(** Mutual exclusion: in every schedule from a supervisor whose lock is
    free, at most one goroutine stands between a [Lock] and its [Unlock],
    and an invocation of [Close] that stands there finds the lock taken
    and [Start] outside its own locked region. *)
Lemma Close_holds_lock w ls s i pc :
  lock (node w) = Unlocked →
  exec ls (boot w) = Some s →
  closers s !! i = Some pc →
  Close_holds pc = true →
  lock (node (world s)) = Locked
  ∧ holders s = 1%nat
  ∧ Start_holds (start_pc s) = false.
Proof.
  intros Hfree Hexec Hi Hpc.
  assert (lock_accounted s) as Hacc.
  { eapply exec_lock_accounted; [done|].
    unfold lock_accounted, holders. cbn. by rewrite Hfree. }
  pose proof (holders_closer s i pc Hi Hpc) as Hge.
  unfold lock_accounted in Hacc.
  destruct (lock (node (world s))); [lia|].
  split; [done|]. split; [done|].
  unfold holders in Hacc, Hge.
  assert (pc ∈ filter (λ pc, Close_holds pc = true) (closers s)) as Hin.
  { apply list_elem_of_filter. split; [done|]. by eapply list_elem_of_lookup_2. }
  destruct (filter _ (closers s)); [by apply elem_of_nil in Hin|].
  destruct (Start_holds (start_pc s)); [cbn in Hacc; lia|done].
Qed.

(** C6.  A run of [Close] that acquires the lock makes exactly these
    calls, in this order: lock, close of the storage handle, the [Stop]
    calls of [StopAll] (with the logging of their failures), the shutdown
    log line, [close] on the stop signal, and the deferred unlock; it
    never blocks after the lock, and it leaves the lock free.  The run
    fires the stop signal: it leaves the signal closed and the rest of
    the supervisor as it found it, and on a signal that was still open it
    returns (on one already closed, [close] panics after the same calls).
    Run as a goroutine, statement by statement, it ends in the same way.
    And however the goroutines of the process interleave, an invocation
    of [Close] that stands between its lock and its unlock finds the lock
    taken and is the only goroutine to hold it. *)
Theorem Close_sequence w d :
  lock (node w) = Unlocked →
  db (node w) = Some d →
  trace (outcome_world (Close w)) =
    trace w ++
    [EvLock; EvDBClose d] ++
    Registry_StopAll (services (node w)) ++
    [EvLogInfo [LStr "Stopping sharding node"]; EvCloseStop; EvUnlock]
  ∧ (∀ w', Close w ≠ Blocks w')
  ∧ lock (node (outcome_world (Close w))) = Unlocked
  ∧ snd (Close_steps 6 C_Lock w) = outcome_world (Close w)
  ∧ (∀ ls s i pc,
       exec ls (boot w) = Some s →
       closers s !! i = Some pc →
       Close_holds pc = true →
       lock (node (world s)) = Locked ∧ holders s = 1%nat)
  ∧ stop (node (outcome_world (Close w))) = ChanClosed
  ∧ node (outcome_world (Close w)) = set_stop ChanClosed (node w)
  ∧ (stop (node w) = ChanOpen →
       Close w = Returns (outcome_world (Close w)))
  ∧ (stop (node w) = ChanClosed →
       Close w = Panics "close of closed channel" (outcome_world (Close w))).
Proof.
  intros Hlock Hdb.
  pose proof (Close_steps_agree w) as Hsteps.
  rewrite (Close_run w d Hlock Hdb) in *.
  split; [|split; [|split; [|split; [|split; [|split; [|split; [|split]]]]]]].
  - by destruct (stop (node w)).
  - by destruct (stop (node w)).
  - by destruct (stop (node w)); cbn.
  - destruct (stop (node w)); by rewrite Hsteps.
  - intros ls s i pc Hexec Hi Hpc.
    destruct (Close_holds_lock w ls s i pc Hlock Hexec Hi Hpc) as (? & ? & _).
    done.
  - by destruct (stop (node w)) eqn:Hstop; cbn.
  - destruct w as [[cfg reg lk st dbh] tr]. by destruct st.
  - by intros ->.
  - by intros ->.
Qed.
• • •
→ Task directions: Copy, exactly and only, the lines above that begin with the one containing "destruct (filter _" and finish with the one containing "w) = ChanClosed →".

→ Output:
  destruct (filter _ (closers s)); [by apply elem_of_nil in Hin|].
  destruct (Start_holds (start_pc s)); [cbn in Hacc; lia|done].
Qed.

(** C6.  A run of [Close] that acquires the lock makes exactly these
    calls, in this order: lock, close of the storage handle, the [Stop]
    calls of [StopAll] (with the logging of their failures), the shutdown
    log line, [close] on the stop signal, and the deferred unlock; it
    never blocks after the lock, and it leaves the lock free.  The run
    fires the stop signal: it leaves the signal closed and the rest of
    the supervisor as it found it, and on a signal that was still open it
    returns (on one already closed, [close] panics after the same calls).
    Run as a goroutine, statement by statement, it ends in the same way.
    And however the goroutines of the process interleave, an invocation
    of [Close] that stands between its lock and its unlock finds the lock
    taken and is the only goroutine to hold it. *)
Theorem Close_sequence w d :
  lock (node w) = Unlocked →
  db (node w) = Some d →
  trace (outcome_world (Close w)) =
    trace w ++
    [EvLock; EvDBClose d] ++
    Registry_StopAll (services (node w)) ++
    [EvLogInfo [LStr "Stopping sharding node"]; EvCloseStop; EvUnlock]
  ∧ (∀ w', Close w ≠ Blocks w')
  ∧ lock (node (outcome_world (Close w))) = Unlocked
  ∧ snd (Close_steps 6 C_Lock w) = outcome_world (Close w)
  ∧ (∀ ls s i pc,
       exec ls (boot w) = Some s →
       closers s !! i = Some pc →
       Close_holds pc = true →
       lock (node (world s)) = Locked ∧ holders s = 1%nat)
  ∧ stop (node (outcome_world (Close w))) = ChanClosed
  ∧ node (outcome_world (Close w)) = set_stop ChanClosed (node w)
  ∧ (stop (node w) = ChanOpen →
       Close w = Returns (outcome_world (Close w)))
  ∧ (stop (node w) = ChanClosed →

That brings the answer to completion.